Today I am thankful for hesitation. When we hesitate, we afford ourselves time to think, reflect, and respond to situations rather than react. This week, hesitation helped me from getting into a power struggle, and ultimately damaging a relationship.

After two days of working with a great group in Pennsylvania, I returned home quite late, and discovered Micah had not gotten home yet. Being after his curfew, I waited up, dwelling on the fact I needed to sleep since I would be leaving for work six hours from that time. When Micah got home, we had a very brief unfortunate exchange before I hesitated and said, “Let’s talk about this tomorrow.” Fortunately, after a night of sleep, rest and reflection, he apologized, I apologized, and we worked through the concern.
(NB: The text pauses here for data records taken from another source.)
(* ===== verification/BenchClient.v ===== *)
(** * The benchmark client ([tests/dpdk-bench-client/src])

    The raw HTTP/1.1 client ([raw_client.rs]), the hyper client
    ([hyper_client.rs]), the statistics they share ([stats.rs]) and the parsing
    of durations ([main.rs]).  A connection is an [AsyncRead] and [AsyncWrite];
    hyper and hdrhistogram are parameters.  A request runs under a timeout, which
    may elapse at any of its awaits: [awaits] is the number of awaits it
    completes before that. *)

From Stdlib Require Import Strings.String.
From stdpp Require Import base list relations.
From Stdlib Require Import ZArith NArith Strings.Byte Lia.
From S2P Require Import Prelude Text HttpParser HttpServer.

Local Open Scope Z_scope.

Module BenchClient.
Import Text HttpParser HttpServer.

(** ** Arguments *)

(** A [u64] product: it panics where overflow is checked and wraps otherwise. *)
Definition mul_u64 (overflow_checks : bool) (a b : Z) : Exec Z :=
  if a * b <=? u64_max then Ret (a * b) else if overflow_checks then Panic else Ret (wrap 64 (a * b)).

Definition invalid_duration (s : str) : str := lit "Invalid duration: " ++ s.

(** [parse_duration]; a [Duration] is its number of milliseconds. *)
Definition parse_duration (overflow_checks : bool) (s : str) : Exec (Result Z str) :=
  let s := trim s in
  let num (t : str) := ok_or (invalid_duration s) (parse_usize t) in
  match strip_suffix (lit "ms") s with
  | Some stripped => Ret (num stripped)
  | None =>
      match strip_suffix (lit "s") s with
      | Some stripped => Ret (result_map (fun n => n * 1000) (num stripped))
      | None =>
          match strip_suffix (lit "m") s with
          | Some stripped =>
              match num stripped with
              | Ok n => m ← mul_u64 overflow_checks n 60; Ret (Ok (m * 1000))
              | Err e => Ret (Err e)
              end
          | None => Ret (result_map (fun n => n * 1000) (num s))
          end
      end
  end.

Record ParsedUrl := mk_url { host : str; port : Z; path : str }.

Definition parse_url (url : str) : Result ParsedUrl str :=
  match strip_prefix (lit "http://") url with
  | None => Err (lit "Only http:// URLs supported")
  | Some url =>
      let '(host_port, path) :=
        match find_char 47 url with
        | Some idx => (take idx url, drop idx url)
        | None => (url, lit "/")
        end in
      match find_char 58 host_port with
      | Some idx =>
          match parse_u16 (drop (idx + 1) host_port) with
          | Some port => Ok (mk_url (take idx host_port) port path)
          | None => Err (lit "Invalid port")
          end
      | None => Ok (mk_url host_port 80 path)
      end
  end.

(** The request [run_benchmark] prepares, of an ASCII URL. *)
Definition request_bytes (u : ParsedUrl) : list byte :=
  bs "GET " ++ (to_byte <$> path u) ++ bs " HTTP/1.1" ++ crlf ++ bs "Host: " ++ (to_byte <$> host u) ++ crlf ++
  bs "Connection: keep-alive" ++ crlf ++ crlf.

(** ** Reading a response *)

(** [find_header_end]: the first index at which the four bytes are found. *)
Definition HEAD_END : list byte := [CR; LF; CR; LF].
Fixpoint find_header_end (data : list byte) : option nat :=
  if decide (take 4 data = HEAD_END) then Some 4%nat
  else match data with [] => None | _ :: data => S <$> find_header_end data end.

Fixpoint first_content_length (ls : list str) : option Z :=
  match ls with
  | [] => None
  | line :: ls =>
      match strip_prefix (lit "content-length:") (to_ascii_lowercase line) with
      | Some value => parse_usize (trim value)
      | None => first_content_length ls
      end
  end.
Definition parse_content_length (headers : list byte) : option Z :=
  headers_str ← from_utf8 headers; first_content_length (lines headers_str).

Section Exchange.
Context `{AsyncRead R} `{!AsyncWrite R}.

(** How the timed block ends: with a value, an error, or by the timeout; the
    buffer outlives it in every case. *)
Inductive xout (A : Type) :=
  | XDone (a : A) (buf : list byte) (s : R)
  | XFail (e : IoError) (buf : list byte)
  | XElapsed (buf : list byte)
  | XPanic.
Arguments XDone {A} a buf s.
Arguments XFail {A} e buf.
Arguments XElapsed {A} buf.
Arguments XPanic {A}.

(** The variables of the read loop. *)
Record reading := mk_reading { total_read : nat; headers_end : option nat; content_length : option Z }.

(** What a read of [n] more bytes does to them. *)
Definition note_read (n : nat) (buf : list byte) (v : reading) : reading :=
  let total := (total_read v + n)%nat in
  match headers_end v with
  | Some _ => mk_reading total (headers_end v) (content_length v)
  | None =>
      match find_header_end (take total buf) with
      | Some pos => mk_reading total (Some pos) (parse_content_length (take pos buf))
      | None => mk_reading total None (content_length v)
      end
  end.

(** The two [break]s. *)
Definition complete (v : reading) : bool :=
  match headers_end v with
  | None => false
  | Some hdr_end =>
      match content_length v with
      | Some cl => cl <=? Z.of_nat (total_read v - hdr_end)
      | None => true
      end
  end.

(** [buf.resize(buf.len() * 2, 0)] panics beyond [isize::MAX] bytes. *)
Definition grow (total : nat) (buf : list byte) : option (list byte) :=
  if (length buf <=? total)%nat then
    if 2 * zlen buf <=? 2 ^ 63 - 1 then Some (buf ++ replicate (length buf) x00) else None
  else Some buf.

(** The loop until the response is complete; also the awaits that are left. *)
Fixpoint read_response (awaits : nat) (v : reading) (buf : list byte) (s : R) : xout (reading * nat) :=
  match awaits with
  | O => XElapsed buf
  | S awaits =>
      if (total_read v <=? length buf)%nat then
        match ar_read (zlen buf - Z.of_nat (total_read v)) s with
        | (Err e, _) => XFail e buf
        | (Ok l, s) =>
            let buf := list_inserts (total_read v) l buf in
            if (length l =? 0)%nat then XFail UnexpectedEof buf
            else
              let v := note_read (length l) buf v in
              if complete v then XDone (v, awaits) buf s
              else match grow (total_read v) buf with
                   | Some buf => read_response awaits v buf s
                   | None => XPanic
                   end
        end
      else XPanic
  end.

(** The loop that reads on when the body is not complete. *)
Fixpoint read_rest (awaits : nat) (cl body_received : Z) (total : nat) (buf : list byte) (s : R) : xout nat :=
  if body_received <? cl then
    match awaits with
    | O => XElapsed buf
    | S awaits =>
        match ar_read (Z.min (cl - body_received) (zlen buf)) s with
        | (Err e, _) => XFail e buf
        | (Ok l, s) =>
            let buf := list_inserts 0 l buf in
            if (length l =? 0)%nat then XDone total buf s
            else read_rest awaits cl (body_received + zlen l) (total + length l) buf s
        end
    end
  else XDone total buf s.

(** The timed block: the request, the response, the number of bytes read. *)
Definition exchange (awaits : nat) (request : list byte) (buf : list byte) (s : R) : xout nat :=
  match awaits with
  | O => XElapsed buf
  | S awaits =>
      match aw_write_all request s with
      | (Err e, _) => XFail e buf
      | (Ok _, s) =>
          match read_response awaits (mk_reading 0 None None) buf s with
          | XDone (v, awaits) buf s =>
              match headers_end v, content_length v with
              | Some hdr_end, Some cl => read_rest awaits cl (Z.of_nat (total_read v - hdr_end)) (total_read v) buf s
              | _, _ => XDone (total_read v) buf s
              end
          | XFail e buf => XFail e buf
          | XElapsed buf => XElapsed buf
          | XPanic => XPanic
          end
      end
  end.

End Exchange.
Arguments xout R A : clear implicits.
Arguments XDone {R A} a buf s.
Arguments XFail {R A} e buf.
Arguments XElapsed {R A} buf.
Arguments XPanic {R A}.

(** ** Statistics *)

(** hdrhistogram: recording a value out of range is refused. *)
Class Histogram := {
  hist : Type;
  h_new : hist;
  h_record : Z -> hist -> option hist;
  h_add : hist -> hist -> hist
}.

Section Stats.
Context `{Histogram}.

Record LocalStats := mk_local { histogram : hist; requests : Z; bytes : Z; errors : Z }.
Definition LocalStats_new : LocalStats := mk_local h_new 0 0 0.

Definition record_success (latency_us n : Z) (l : LocalStats) : LocalStats :=
  mk_local (default (histogram l) (h_record latency_us (histogram l))) (wrap 64 (requests l + 1)) (wrap 64 (bytes l + n)) (errors l).
Definition record_error (l : LocalStats) : LocalStats :=
  mk_local (histogram l) (requests l) (bytes l) (wrap 64 (errors l + 1)).

(** [BenchStats]: the atomics, and the two mutexes with their contents. *)
Record BenchStats := mk_stats {
  total_requests : Z;
  total_errors : Z;
  bytes_read : Z;
  hist_locked : bool;
  latency_histogram : hist;
  active_connections : Z;
  samples_locked : bool;
  error_samples : list str;
  max_error_samples : nat
}.
Definition BenchStats_new : BenchStats := mk_stats 0 0 0 false h_new 0 false [] 5.

Definition record_error_sample (msg : str) (s : BenchStats) : BenchStats :=
  if samples_locked s then s
  else if (length (error_samples s) <? max_error_samples s)%nat then
    mk_stats (total_requests s) (total_errors s) (bytes_read s) (hist_locked s) (latency_histogram s) (active_connections s)
      (samples_locked s) (error_samples s ++ [msg]) (max_error_samples s)
  else s.

(** One atomic step of a task that is at the end of [run_connection]: the three
    [fetch_add]s of [merge_into], the [try_lock], the addition under the lock
    with its release, and the [fetch_sub] of the caller. *)
Inductive merge_pc := MRequests | MBytes | MErrors | MTryLock | MAdd | MActive | MEnd.

Definition with_counts (r e b : Z) (s : BenchStats) : BenchStats :=
  mk_stats r e b (hist_locked s) (latency_histogram s) (active_connections s) (samples_locked s) (error_samples s) (max_error_samples s).
Definition with_hist (locked : bool) (h : hist) (s : BenchStats) : BenchStats :=
  mk_stats (total_requests s) (total_errors s) (bytes_read s) locked h (active_connections s) (samples_locked s) (error_samples s) (max_error_samples s).
Definition with_active (n : Z) (s : BenchStats) : BenchStats :=
  mk_stats (total_requests s) (total_errors s) (bytes_read s) (hist_locked s) (latency_histogram s) n (samples_locked s) (error_samples s) (max_error_samples s).

Definition merge_step (pc : merge_pc) (l : LocalStats) (s : BenchStats) : merge_pc * BenchStats :=
  match pc with
  | MRequests => (MBytes, with_counts (wrap 64 (total_requests s + requests l)) (total_errors s) (bytes_read s) s)
  | MBytes => (MErrors, with_counts (total_requests s) (total_errors s) (wrap 64 (bytes_read s + bytes l)) s)
  | MErrors => (MTryLock, with_counts (total_requests s) (wrap 64 (total_errors s + errors l)) (bytes_read s) s)
  | MTryLock => if hist_locked s then (MActive, s) else (MAdd, with_hist true (latency_histogram s) s)
  | MAdd => (MActive, with_hist false (h_add (latency_histogram s) (histogram l)) s)
  | MActive => (MEnd, with_active (wrap 64 (active_connections s - 1)) s)
  | MEnd => (MEnd, s)
  end.

(** The tasks and the shared statistics; any task may take the next step. *)
Record bench := mk_bench { tasks : list (merge_pc * LocalStats); shared : BenchStats }.

Inductive bench_step : bench -> bench -> Prop :=
  | step_task i pc l b pc' s' : tasks b !! i = Some (pc, l) -> pc <> MEnd -> merge_step pc l (shared b) = (pc', s') ->
      bench_step b (mk_bench (<[i := (pc', l)]> (tasks b)) s').

(** ** The connection loop *)

Section Loop.
Context `{AsyncRead R} `{!AsyncWrite R}.
Variable io_display : IoError -> str.

(** One turn of [while Instant::now() < end_time]: how connecting would end
    ([None] when it times out), how far the exchange gets, and its latency. *)
Record iteration := mk_iter { connecting : option (Result R IoError); awaits : nat; latency : Z }.

(** The variables of [run_connection]; [offered] are the messages given to
    [record_error_sample]. *)
Record conn := mk_conn { stream : option R; local : LocalStats; cbuf : list byte; offered : list str }.
Definition conn_new : conn := mk_conn None LocalStats_new (replicate (Z.to_nat 16384) x00) [].

Definition failed (msg : str) (c : conn) : conn := mk_conn None (record_error (local c)) (cbuf c) (offered c ++ [msg]).

Definition request_turn (request : list byte) (it : iteration) (s : R) (c : conn) : Exec conn :=
  match exchange (awaits it) request (cbuf c) s with
  | XDone n buf s => Ret (mk_conn (Some s) (record_success (latency it) (Z.of_nat n) (local c)) buf (offered c))
  | XFail e buf => Ret (failed (lit "io: " ++ io_display e) (mk_conn None (local c) buf (offered c)))
  | XElapsed buf => Ret (failed (lit "timeout") (mk_conn None (local c) buf (offered c)))
  | XPanic => Panic
  end.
What is the lesson? Timing. When you address behavior is just as important as how you address it. Parents, don’t ask about your child’s behavior the second you pick him or her up from school. Don’t ask to see the behavior folder right away. Press “pause” and let the dust settle. Behavior concerns can be addressed later in the evening when our children aren’t in “fight or flight” mode.
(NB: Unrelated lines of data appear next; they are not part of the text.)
(* ===== verification/Teardown.v ===== *)
(** * Dropping devices, pools and ports
      ([dpdk-net/src/device/dpdk_device.rs], [dpdk-net-util/src/app.rs],
      [dpdk-net-test/src/dpdk_test.rs], [dpdk-net-test/src/udp.rs])

    Rust drops the fields of a struct in the order of their declaration and
    local variables in the reverse of theirs.  Here the drops of the sources are
    the sequences of DPDK calls this gives, on a state that says which calls
    DPDK allows: a packet buffer is given back to a pool that has not been
    freed, the driver gives back the buffers of its rings when the port is
    closed, and nothing is called after [rte_eal_cleanup].  A call outside
    these rules is [UB]. *)

From stdpp Require Import base list relations.
From Stdlib Require Import ZArith Lia.
From S2P Require Import Prelude Mbuf Pktmbuf Queue ArpCache Device UdpTest.

Local Open Scope Z_scope.

Module Teardown.

Section Model.
Context `{PktMbuf} `{RteMempool} `{!EqDecision pool_ptr}.

(** The [pool] field of a buffer: where [rte_pktmbuf_free] returns it. *)
Variable mbuf_pool : rte_mbuf -> pool_ptr.

(** Whether the driver's close succeeds. *)
Variable closes : bool.

(** ** What DPDK allows *)

Record lib := mk_lib { live : list pool_ptr; ring : list rte_mbuf; port_open : bool; eal_up : bool }.

Inductive call := MbufFree (m : rte_mbuf) | MempoolFree (p : pool_ptr) | PortStop | PortClose | EalCleanup.

Definition home (l : lib) (m : rte_mbuf) : bool := bool_decide (mbuf_pool m ∈ live l).

Definition dpdk (c : call) (l : lib) : Exec lib :=
  if negb (eal_up l) then UB
  else
    match c with
    | MbufFree m => if home l m then Ret l else UB
    | MempoolFree p => if bool_decide (p ∈ live l) then Ret (mk_lib (List.remove (fun x y => decide (x = y)) p (live l)) (ring l) (port_open l) true) else UB
    | PortStop => Ret l
    | PortClose =>
        if port_open l && closes then
          if forallb (home l) (ring l) then Ret (mk_lib (live l) [] false true) else UB
        else Ret l
    | EalCleanup => Ret (mk_lib [] [] false false)
    end.

(** ** Drops *)

(** The handles of the [Arc<MemPool>] besides the library. *)
Record mem := mk_mem { arcs : nat; dp : lib }.

Definition call_ (c : call) (t : mem) : Exec mem := l ← dpdk c (dp t); Ret (mk_mem (arcs t) l).

(** [Arc::clone], and dropping a handle: the last one drops the pool. *)
Definition clone (t : mem) : mem := mk_mem (S (arcs t)) (dp t).
Definition drop_arc (p : pool_ptr) (t : mem) : Exec mem :=
  match arcs t with
  | O => UB
  | S O => call_ (MempoolFree p) (mk_mem 0 (dp t))
  | S n => Ret (mk_mem n (dp t))
  end.

(** What a value that is dropped does, one action at a time. *)
Inductive act := DArc (p : pool_ptr) | DCall (c : call).
Definition run_act (a : act) (t : mem) : Exec mem := match a with DArc p => drop_arc p t | DCall c => call_ c t end.
Fixpoint run_acts (l : list act) (t : mem) : Exec mem :=
  match l with
  | [] => Ret t
  | a :: l => t ← run_act a t; run_acts l t
  end.

Definition free_batch (b : list rte_mbuf) : list act := (fun m => DCall (MbufFree m)) <$> b.

(** [DpdkDevice]: [rxq] and [txq] have nothing to drop, then [mempool],
    [rx_batch] and [tx_batch]. *)
Definition device_drops (d : Device.DpdkDevice) : list act :=
  DArc (Device.mempool d) :: free_batch (Device.rx_batch d) ++ free_batch (Device.tx_batch d).
Definition drop_device (d : Device.DpdkDevice) (t : mem) : Exec mem := run_acts (device_drops d) t.

(** The fields of [UdpSocket], behind the flush of its [Drop]: it owns the pool. *)
Definition socket_drops (s : UdpTest.UdpSocket) : list act :=
  match UdpTest.mempool s with Some p => [DCall (MempoolFree p)] | None => [] end ++
  free_batch (UdpTest.tx_batch s) ++ free_batch (UdpTest.rx_batch s).

(** [Drop for DpdkTestContext], whose errors are only reported, and its fields:
    [_eal] comes first, [EthDev] has nothing to drop. *)
Definition context_drops : list act := [DCall PortStop; DCall PortClose; DCall EalCleanup].

(** The end of [tcp_echo_test]: of [let (ctx, mut device)] the device goes first. *)
Definition drop_harness (d : Device.DpdkDevice) (t : mem) : Exec mem := run_acts (device_drops d ++ context_drops) t.

(** ** The end of [DpdkApp::run], interleaved

    A worker uses its device and then drops it.  The thread of [run] clones the
    pool's handle for each worker it starts, its own last; when all have ended
    it stops and closes the port and drops its own handle. *)
Inductive worker := Working (d : Device.DpdkDevice) | Dropping (l : list act).
Inductive main_pc := MLaunch (ds : list Device.DpdkDevice) | MStop | MClose | MDrop | MEnd.
Record process := mk_app { main : main_pc; workers : list worker; now : Exec mem }.

Section App.
Variable pool : pool_ptr.

Definition owns (d : Device.DpdkDevice) : Prop :=
  Device.mempool d = pool /\ Forall (fun m => mbuf_pool m = pool) (Device.rx_batch d ++ Device.tx_batch d).

Inductive app_step : process -> process -> Prop :=
  | step_launch d ds ws t : app_step (mk_app (MLaunch (d :: ds)) ws (Ret t)) (mk_app (MLaunch ds) (ws ++ [Working d]) (Ret (clone t)))
  | step_work pc ws i d d' r t : ws !! i = Some (Working d) -> owns d' -> Forall (fun m => mbuf_pool m = pool) r ->
      app_step (mk_app pc ws (Ret t))
        (mk_app pc (<[i := Working d']> ws) (Ret (mk_mem (arcs t) (mk_lib (live (dp t)) r (port_open (dp t)) (eal_up (dp t))))))
  | step_finish pc ws i d e : ws !! i = Some (Working d) -> app_step (mk_app pc ws e) (mk_app pc (<[i := Dropping (device_drops d)]> ws) e)
  | step_drop pc ws i a l t : ws !! i = Some (Dropping (a :: l)) ->
      app_step (mk_app pc ws (Ret t)) (mk_app pc (<[i := Dropping l]> ws) (run_act a t))
  | step_wait ws t : Forall (eq (Dropping [])) ws -> app_step (mk_app (MLaunch []) ws (Ret t)) (mk_app MStop ws (Ret t))
  | step_stop ws t : app_step (mk_app MStop ws (Ret t)) (mk_app MClose ws (call_ PortStop t))
  | step_close ws t : app_step (mk_app MClose ws (Ret t)) (mk_app MDrop ws (call_ PortClose t))
  | step_end ws t : app_step (mk_app MDrop ws (Ret t)) (mk_app MEnd ws (drop_arc pool t)).

End App.
End Model.

Section Proofs.
Context `{PktMbuf} `{RteMempool} `{!EqDecision pool_ptr}.
Variable mbuf_pool : rte_mbuf -> pool_ptr.
Variable closes : bool.
Variable pool : pool_ptr.

Abbreviation from_pool := (Forall (fun m => mbuf_pool m = pool)).
Abbreviation acts := (run_acts mbuf_pool closes).
Abbreviation owned := (owns mbuf_pool pool).

(** A state in which the pool may be used. *)
Definition usable (t : mem) : Prop := eal_up (dp t) = true /\ pool ∈ live (dp t).

Definition freed (l : lib) : lib := mk_lib (List.remove (fun x y => decide (x = y)) pool (live l)) (ring l) (port_open l) true.

Lemma freed_dead l : pool ∉ live (freed l).
Proof. simpl. rewrite list_elem_of_In. apply remove_In. Qed.

Lemma free_ok m t : usable t -> mbuf_pool m = pool -> call_ mbuf_pool closes (MbufFree m) t = Ret t.
Proof.
  intros [Hu Hl] Hm. unfold call_, dpdk, home. rewrite Hu, Hm. simpl. rewrite bool_decide_true by done. by destruct t.
Qed.

Lemma free_dead m t : pool ∉ live (dp t) -> mbuf_pool m = pool -> call_ mbuf_pool closes (MbufFree m) t = UB.
Proof. intros Hl Hm. unfold call_, dpdk, home. destruct (eal_up (dp t)); [|done]. simpl. by rewrite Hm, bool_decide_false. Qed.

Lemma free_batch_live b k t : usable t -> from_pool b -> acts (free_batch b ++ k) t = acts k t.
Proof. intros Ht. induction 1 as [|m b Hm _ IH]; [done|]. simpl. by rewrite free_ok. Qed.

Lemma free_batch_dead b k t : pool ∉ live (dp t) -> from_pool b -> b <> [] -> acts (free_batch b ++ k) t = UB.
Proof. intros Ht [|m b' Hm _]; [done|]. intros _. simpl. by rewrite free_dead. Qed.

Lemma free_batch_app (a b : list rte_mbuf) : free_batch a ++ free_batch b = free_batch (a ++ b).
Proof. unfold free_batch. by rewrite fmap_app. Qed.

Lemma drop_last t : usable t -> arcs t = 1%nat -> drop_arc mbuf_pool closes pool t = Ret (mk_mem 0 (freed (dp t))).
Proof. intros [Hu Hl] Ha. unfold drop_arc, call_, dpdk. rewrite Ha. simpl. by rewrite Hu, bool_decide_true. Qed.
Of course, this theme of “step away” is woven through many of my posts, so teachers and parents, alike, remember, you can’t reason with an unreasonable person. If unsure about how information will be received, step back, hold that thought, and talk at a neutral time. By doing so, you will not only be in a better position to create behavior change, but if handled well, you will also strengthen a relationship in the process.